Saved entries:
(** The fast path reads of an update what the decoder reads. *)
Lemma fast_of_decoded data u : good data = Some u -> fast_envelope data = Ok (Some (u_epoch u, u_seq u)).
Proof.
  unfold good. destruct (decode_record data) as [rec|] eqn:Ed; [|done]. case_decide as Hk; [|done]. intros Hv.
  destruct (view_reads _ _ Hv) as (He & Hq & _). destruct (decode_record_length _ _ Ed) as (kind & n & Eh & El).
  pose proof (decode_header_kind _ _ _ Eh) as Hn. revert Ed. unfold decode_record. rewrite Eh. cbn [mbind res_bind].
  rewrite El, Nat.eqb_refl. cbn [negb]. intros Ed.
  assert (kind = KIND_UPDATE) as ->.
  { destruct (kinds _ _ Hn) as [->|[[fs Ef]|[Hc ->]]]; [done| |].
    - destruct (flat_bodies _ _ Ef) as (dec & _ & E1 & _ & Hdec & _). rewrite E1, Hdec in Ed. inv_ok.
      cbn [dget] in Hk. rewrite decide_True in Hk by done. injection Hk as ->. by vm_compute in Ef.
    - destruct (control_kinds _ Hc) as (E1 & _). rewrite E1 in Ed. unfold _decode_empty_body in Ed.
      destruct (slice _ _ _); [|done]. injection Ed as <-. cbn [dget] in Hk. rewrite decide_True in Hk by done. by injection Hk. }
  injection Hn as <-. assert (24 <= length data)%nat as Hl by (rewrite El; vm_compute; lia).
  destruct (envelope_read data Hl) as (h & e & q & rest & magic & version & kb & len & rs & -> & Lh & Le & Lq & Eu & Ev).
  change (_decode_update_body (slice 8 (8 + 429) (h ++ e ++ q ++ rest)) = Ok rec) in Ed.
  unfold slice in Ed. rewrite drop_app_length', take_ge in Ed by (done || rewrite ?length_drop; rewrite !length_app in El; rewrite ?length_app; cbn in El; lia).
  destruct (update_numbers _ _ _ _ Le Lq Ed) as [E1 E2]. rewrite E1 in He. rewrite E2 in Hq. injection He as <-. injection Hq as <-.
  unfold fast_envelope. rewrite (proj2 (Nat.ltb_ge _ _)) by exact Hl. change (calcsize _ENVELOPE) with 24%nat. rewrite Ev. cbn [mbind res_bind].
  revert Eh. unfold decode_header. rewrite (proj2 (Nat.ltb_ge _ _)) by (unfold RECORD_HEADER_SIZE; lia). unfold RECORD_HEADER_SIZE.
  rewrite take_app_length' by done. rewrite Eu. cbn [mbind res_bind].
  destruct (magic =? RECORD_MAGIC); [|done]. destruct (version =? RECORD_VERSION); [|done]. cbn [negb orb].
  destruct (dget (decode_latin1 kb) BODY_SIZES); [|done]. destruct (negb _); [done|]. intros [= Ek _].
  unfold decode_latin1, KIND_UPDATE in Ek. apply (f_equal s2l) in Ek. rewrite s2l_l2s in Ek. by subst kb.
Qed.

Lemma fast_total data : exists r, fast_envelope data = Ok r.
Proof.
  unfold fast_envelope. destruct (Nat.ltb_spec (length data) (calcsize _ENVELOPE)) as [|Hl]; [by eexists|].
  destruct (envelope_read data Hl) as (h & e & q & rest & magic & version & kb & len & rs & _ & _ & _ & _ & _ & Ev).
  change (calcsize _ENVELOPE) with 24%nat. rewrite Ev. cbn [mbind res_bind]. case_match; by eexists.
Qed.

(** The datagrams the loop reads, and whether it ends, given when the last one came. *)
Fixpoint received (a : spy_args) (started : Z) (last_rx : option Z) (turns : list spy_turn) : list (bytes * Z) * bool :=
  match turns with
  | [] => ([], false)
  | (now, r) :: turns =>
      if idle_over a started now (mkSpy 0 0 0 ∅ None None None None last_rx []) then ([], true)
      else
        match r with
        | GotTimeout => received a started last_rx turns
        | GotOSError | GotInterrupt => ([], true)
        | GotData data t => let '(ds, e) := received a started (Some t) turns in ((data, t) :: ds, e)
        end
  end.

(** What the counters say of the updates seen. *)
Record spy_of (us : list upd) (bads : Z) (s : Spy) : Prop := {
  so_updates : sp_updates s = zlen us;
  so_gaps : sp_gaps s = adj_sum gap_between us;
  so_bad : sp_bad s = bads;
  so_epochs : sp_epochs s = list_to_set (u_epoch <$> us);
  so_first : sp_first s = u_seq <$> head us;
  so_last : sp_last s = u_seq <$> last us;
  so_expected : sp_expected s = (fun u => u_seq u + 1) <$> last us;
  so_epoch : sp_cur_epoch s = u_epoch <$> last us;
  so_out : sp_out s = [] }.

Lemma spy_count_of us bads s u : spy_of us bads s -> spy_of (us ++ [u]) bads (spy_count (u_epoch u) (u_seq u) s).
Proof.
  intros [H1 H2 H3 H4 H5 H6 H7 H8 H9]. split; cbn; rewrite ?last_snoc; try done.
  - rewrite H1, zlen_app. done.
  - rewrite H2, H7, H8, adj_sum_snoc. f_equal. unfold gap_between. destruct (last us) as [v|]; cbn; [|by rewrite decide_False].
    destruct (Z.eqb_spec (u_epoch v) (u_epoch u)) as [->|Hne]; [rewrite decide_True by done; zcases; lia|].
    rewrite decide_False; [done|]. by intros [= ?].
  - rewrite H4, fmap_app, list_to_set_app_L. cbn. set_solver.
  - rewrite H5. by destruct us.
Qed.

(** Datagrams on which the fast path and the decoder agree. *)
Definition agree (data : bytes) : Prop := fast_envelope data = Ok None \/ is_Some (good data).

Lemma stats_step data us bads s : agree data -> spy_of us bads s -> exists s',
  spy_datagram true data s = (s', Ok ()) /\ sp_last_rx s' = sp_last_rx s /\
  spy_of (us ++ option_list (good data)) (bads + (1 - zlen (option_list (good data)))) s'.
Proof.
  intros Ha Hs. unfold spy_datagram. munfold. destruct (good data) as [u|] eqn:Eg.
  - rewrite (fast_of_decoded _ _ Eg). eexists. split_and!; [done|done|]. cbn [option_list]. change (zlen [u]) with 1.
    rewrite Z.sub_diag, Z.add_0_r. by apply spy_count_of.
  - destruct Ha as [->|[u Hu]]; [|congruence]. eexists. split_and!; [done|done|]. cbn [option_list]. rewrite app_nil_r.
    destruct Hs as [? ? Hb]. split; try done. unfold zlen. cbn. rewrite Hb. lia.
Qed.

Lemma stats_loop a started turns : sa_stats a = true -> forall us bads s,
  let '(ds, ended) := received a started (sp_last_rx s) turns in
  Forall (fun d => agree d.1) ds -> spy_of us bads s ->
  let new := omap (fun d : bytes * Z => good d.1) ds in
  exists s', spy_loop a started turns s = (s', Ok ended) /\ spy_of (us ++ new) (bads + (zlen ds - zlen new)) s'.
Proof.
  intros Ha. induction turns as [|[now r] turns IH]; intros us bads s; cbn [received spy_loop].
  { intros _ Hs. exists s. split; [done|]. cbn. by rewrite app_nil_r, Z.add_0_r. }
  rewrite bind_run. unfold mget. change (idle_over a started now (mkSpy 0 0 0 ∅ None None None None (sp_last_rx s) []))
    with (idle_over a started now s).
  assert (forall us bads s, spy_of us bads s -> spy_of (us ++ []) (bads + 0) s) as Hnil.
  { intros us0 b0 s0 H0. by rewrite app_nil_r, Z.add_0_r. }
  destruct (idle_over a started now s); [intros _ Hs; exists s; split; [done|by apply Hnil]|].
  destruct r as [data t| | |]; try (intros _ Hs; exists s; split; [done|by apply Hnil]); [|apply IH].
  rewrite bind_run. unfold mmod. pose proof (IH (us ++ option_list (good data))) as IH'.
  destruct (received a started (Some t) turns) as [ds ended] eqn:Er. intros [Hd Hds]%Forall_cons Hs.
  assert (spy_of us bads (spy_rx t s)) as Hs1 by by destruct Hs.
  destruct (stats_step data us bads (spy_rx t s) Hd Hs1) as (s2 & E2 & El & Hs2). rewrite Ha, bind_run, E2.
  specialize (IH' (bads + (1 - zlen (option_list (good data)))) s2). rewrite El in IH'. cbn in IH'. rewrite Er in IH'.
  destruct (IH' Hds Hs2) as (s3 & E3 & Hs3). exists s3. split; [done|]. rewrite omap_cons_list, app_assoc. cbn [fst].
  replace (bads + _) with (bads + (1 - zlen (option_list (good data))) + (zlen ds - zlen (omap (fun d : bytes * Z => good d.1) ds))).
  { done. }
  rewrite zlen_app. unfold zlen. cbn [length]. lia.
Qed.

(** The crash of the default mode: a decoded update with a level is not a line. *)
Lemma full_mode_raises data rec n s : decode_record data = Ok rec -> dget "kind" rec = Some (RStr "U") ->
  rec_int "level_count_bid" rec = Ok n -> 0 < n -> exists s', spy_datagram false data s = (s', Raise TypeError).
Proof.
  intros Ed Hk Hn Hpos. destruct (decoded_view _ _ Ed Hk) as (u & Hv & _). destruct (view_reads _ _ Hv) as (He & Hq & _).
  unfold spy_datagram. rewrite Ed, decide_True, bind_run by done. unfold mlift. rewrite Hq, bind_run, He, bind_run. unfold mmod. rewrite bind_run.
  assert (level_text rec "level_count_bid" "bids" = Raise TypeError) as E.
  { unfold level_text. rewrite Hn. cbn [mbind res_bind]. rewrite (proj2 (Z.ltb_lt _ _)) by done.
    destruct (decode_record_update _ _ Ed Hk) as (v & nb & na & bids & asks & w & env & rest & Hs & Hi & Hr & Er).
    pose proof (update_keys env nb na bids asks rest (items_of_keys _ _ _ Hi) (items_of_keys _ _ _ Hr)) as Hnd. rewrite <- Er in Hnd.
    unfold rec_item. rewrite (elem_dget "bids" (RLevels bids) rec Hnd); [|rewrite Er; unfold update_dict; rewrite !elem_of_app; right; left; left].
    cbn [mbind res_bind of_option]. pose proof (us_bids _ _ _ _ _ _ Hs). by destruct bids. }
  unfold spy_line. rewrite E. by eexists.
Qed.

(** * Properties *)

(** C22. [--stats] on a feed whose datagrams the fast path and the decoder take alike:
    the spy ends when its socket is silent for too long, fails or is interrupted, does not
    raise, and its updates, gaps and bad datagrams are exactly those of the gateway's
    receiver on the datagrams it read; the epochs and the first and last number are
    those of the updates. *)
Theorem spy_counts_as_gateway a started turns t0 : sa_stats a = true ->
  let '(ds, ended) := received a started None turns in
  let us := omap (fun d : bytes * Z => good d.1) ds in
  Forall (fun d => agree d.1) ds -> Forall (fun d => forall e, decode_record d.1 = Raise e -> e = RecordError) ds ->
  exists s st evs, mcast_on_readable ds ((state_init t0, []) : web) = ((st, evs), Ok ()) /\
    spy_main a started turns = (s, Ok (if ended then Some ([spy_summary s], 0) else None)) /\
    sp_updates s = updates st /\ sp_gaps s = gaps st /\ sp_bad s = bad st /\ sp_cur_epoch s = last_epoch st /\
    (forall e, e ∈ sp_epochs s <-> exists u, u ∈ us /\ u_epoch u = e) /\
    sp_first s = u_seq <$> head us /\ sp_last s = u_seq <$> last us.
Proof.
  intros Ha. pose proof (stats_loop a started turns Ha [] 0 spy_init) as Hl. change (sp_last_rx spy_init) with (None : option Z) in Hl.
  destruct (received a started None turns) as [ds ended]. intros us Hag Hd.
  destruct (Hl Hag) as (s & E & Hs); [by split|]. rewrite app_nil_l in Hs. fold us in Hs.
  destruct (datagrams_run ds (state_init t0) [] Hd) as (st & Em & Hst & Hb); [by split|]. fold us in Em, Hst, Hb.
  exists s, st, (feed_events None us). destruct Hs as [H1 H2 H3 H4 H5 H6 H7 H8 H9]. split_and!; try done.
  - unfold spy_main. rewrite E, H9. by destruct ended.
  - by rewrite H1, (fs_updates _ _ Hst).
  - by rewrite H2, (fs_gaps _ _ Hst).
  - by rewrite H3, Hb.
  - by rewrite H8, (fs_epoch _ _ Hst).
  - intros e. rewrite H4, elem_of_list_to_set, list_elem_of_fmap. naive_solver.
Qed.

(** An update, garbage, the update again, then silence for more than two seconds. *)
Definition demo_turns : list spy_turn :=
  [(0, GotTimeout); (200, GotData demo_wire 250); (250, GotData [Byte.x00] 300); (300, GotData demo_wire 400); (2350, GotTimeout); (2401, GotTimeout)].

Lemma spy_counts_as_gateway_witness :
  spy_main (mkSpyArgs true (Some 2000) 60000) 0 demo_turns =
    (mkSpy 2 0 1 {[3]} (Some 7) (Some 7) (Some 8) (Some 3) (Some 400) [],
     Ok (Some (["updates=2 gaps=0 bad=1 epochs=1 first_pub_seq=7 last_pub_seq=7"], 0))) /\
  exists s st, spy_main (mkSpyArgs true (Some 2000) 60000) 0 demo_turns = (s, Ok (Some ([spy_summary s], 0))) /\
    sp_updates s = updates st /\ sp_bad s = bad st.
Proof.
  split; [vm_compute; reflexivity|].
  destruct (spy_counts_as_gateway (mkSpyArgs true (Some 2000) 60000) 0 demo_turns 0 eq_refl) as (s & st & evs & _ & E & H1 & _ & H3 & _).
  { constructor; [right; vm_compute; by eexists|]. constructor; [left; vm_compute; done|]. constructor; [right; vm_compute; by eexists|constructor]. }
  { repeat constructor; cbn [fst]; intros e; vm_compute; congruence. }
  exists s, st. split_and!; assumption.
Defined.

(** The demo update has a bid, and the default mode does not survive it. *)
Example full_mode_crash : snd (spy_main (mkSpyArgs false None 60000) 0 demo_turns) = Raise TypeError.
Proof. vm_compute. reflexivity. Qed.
...
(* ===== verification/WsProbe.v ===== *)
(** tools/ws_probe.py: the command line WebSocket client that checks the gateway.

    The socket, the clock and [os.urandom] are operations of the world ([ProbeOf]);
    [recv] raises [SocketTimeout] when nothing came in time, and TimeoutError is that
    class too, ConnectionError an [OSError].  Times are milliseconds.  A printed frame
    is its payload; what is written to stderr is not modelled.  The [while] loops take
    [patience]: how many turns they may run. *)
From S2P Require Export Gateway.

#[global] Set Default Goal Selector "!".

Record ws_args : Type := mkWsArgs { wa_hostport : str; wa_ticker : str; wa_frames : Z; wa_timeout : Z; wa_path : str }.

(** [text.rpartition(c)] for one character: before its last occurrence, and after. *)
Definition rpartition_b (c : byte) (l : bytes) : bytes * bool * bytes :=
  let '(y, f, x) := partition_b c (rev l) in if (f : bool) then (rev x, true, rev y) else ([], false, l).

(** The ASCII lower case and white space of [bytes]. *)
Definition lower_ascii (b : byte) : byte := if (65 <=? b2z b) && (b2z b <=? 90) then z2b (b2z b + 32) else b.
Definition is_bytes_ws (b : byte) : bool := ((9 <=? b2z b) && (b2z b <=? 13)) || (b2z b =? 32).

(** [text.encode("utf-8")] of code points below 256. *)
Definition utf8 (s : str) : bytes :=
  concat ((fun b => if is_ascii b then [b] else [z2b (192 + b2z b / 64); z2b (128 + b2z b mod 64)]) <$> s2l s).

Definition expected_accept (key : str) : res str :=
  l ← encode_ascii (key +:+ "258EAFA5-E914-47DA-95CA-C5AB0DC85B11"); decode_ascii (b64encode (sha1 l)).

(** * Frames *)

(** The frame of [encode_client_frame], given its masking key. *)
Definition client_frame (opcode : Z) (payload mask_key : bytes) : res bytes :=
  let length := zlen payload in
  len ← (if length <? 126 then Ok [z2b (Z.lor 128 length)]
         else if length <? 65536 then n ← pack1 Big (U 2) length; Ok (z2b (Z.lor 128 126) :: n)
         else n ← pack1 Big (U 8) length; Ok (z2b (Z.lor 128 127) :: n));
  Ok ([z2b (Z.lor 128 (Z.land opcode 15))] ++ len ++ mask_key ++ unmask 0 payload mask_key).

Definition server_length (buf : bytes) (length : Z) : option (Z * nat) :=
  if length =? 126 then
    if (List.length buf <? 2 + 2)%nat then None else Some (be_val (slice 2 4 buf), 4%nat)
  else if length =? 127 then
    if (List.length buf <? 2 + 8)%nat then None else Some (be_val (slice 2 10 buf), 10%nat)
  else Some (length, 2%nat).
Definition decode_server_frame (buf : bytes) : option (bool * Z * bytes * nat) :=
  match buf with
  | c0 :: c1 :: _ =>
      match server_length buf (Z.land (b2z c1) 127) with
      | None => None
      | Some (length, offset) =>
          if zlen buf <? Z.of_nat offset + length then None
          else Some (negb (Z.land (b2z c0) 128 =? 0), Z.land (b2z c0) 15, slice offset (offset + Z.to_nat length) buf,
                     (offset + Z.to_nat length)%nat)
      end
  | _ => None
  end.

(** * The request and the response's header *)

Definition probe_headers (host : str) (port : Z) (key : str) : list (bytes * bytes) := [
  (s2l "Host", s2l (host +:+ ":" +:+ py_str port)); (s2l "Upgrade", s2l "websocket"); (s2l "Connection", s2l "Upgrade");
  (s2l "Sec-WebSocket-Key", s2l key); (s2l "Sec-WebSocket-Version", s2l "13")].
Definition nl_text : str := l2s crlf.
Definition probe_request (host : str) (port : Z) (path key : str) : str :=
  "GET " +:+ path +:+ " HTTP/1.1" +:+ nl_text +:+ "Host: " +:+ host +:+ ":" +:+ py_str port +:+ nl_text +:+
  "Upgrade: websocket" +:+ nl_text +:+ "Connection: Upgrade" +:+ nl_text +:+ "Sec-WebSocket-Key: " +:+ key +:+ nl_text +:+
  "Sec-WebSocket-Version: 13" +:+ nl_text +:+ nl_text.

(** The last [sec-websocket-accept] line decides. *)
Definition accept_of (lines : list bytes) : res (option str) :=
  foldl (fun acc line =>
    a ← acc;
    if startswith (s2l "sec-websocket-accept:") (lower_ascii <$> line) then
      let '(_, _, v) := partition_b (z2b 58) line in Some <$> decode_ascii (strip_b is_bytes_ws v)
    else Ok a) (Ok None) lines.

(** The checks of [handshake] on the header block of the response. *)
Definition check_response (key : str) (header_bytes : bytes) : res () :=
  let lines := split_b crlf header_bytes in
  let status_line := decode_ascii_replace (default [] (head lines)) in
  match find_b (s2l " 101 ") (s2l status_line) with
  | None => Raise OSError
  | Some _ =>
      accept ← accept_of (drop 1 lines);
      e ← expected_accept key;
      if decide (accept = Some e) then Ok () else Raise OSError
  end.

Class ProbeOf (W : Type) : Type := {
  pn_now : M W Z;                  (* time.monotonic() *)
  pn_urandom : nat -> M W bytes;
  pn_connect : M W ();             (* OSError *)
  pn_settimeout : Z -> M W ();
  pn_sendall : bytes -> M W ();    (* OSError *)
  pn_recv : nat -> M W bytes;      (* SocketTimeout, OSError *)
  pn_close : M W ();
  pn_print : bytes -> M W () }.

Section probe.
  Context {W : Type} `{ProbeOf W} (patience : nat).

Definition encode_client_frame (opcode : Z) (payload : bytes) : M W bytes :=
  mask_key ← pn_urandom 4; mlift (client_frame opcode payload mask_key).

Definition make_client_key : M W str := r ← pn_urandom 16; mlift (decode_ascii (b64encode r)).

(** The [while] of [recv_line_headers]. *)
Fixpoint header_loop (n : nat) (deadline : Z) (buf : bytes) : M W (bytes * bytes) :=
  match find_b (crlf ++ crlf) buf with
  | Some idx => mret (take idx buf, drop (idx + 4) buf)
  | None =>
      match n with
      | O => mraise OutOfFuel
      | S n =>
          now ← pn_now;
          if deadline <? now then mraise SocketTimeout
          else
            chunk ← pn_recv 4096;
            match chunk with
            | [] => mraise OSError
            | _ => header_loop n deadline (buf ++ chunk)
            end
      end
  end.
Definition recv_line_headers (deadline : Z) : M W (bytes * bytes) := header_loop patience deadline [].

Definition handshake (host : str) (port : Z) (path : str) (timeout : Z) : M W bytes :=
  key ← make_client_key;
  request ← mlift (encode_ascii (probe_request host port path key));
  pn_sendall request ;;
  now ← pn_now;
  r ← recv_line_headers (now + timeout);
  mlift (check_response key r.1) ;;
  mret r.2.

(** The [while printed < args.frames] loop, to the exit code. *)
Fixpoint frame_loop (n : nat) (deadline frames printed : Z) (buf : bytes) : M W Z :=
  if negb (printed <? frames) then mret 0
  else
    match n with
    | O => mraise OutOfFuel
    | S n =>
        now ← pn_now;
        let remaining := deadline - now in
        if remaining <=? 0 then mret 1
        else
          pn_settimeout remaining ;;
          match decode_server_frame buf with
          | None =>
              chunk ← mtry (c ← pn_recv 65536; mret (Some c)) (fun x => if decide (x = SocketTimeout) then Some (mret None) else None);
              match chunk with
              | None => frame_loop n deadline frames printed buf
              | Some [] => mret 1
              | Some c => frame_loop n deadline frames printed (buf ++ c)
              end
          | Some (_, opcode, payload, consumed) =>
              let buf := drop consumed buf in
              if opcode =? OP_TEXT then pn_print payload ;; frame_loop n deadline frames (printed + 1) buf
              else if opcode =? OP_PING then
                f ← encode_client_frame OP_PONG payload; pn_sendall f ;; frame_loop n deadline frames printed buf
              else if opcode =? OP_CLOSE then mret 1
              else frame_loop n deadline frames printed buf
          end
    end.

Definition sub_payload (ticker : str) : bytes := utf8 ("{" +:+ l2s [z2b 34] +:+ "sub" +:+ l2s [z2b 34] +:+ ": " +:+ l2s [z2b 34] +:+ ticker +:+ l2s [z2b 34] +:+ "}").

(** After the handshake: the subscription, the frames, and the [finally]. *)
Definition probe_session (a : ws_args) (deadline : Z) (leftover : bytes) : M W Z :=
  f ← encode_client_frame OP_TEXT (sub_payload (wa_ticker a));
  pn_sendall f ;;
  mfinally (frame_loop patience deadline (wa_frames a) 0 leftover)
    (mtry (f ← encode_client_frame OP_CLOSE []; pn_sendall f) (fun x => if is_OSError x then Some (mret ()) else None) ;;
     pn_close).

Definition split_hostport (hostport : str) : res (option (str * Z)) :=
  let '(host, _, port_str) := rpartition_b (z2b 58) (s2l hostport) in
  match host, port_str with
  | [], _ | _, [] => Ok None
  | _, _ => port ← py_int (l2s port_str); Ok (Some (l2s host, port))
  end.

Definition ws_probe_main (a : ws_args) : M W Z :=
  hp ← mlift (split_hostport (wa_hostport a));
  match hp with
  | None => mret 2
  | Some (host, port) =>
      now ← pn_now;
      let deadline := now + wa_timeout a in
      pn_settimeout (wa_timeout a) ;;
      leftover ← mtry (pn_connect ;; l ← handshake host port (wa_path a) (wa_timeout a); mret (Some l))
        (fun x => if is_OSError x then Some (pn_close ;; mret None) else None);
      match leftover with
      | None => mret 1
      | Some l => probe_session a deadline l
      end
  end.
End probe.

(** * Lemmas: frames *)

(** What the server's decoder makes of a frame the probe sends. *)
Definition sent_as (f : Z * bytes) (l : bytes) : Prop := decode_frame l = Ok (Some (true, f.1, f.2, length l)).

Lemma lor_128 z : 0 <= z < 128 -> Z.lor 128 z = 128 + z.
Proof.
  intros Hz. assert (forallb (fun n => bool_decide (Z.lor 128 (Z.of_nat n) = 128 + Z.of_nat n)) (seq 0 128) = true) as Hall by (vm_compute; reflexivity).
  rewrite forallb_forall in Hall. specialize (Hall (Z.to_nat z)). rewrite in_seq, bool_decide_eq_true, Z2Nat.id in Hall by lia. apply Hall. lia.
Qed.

● WORK TASK
From the entries above, give again exactly the lines running from the line with "n & Eh & El)." to the line with "Ef]|[Hc ->]]]; [done| |]."; include both of those lines.

● TASK RESULT
  destruct (view_reads _ _ Hv) as (He & Hq & _). destruct (decode_record_length _ _ Ed) as (kind & n & Eh & El).
  pose proof (decode_header_kind _ _ _ Eh) as Hn. revert Ed. unfold decode_record. rewrite Eh. cbn [mbind res_bind].
  rewrite El, Nat.eqb_refl. cbn [negb]. intros Ed.
  assert (kind = KIND_UPDATE) as ->.
  { destruct (kinds _ _ Hn) as [->|[[fs Ef]|[Hc ->]]]; [done| |].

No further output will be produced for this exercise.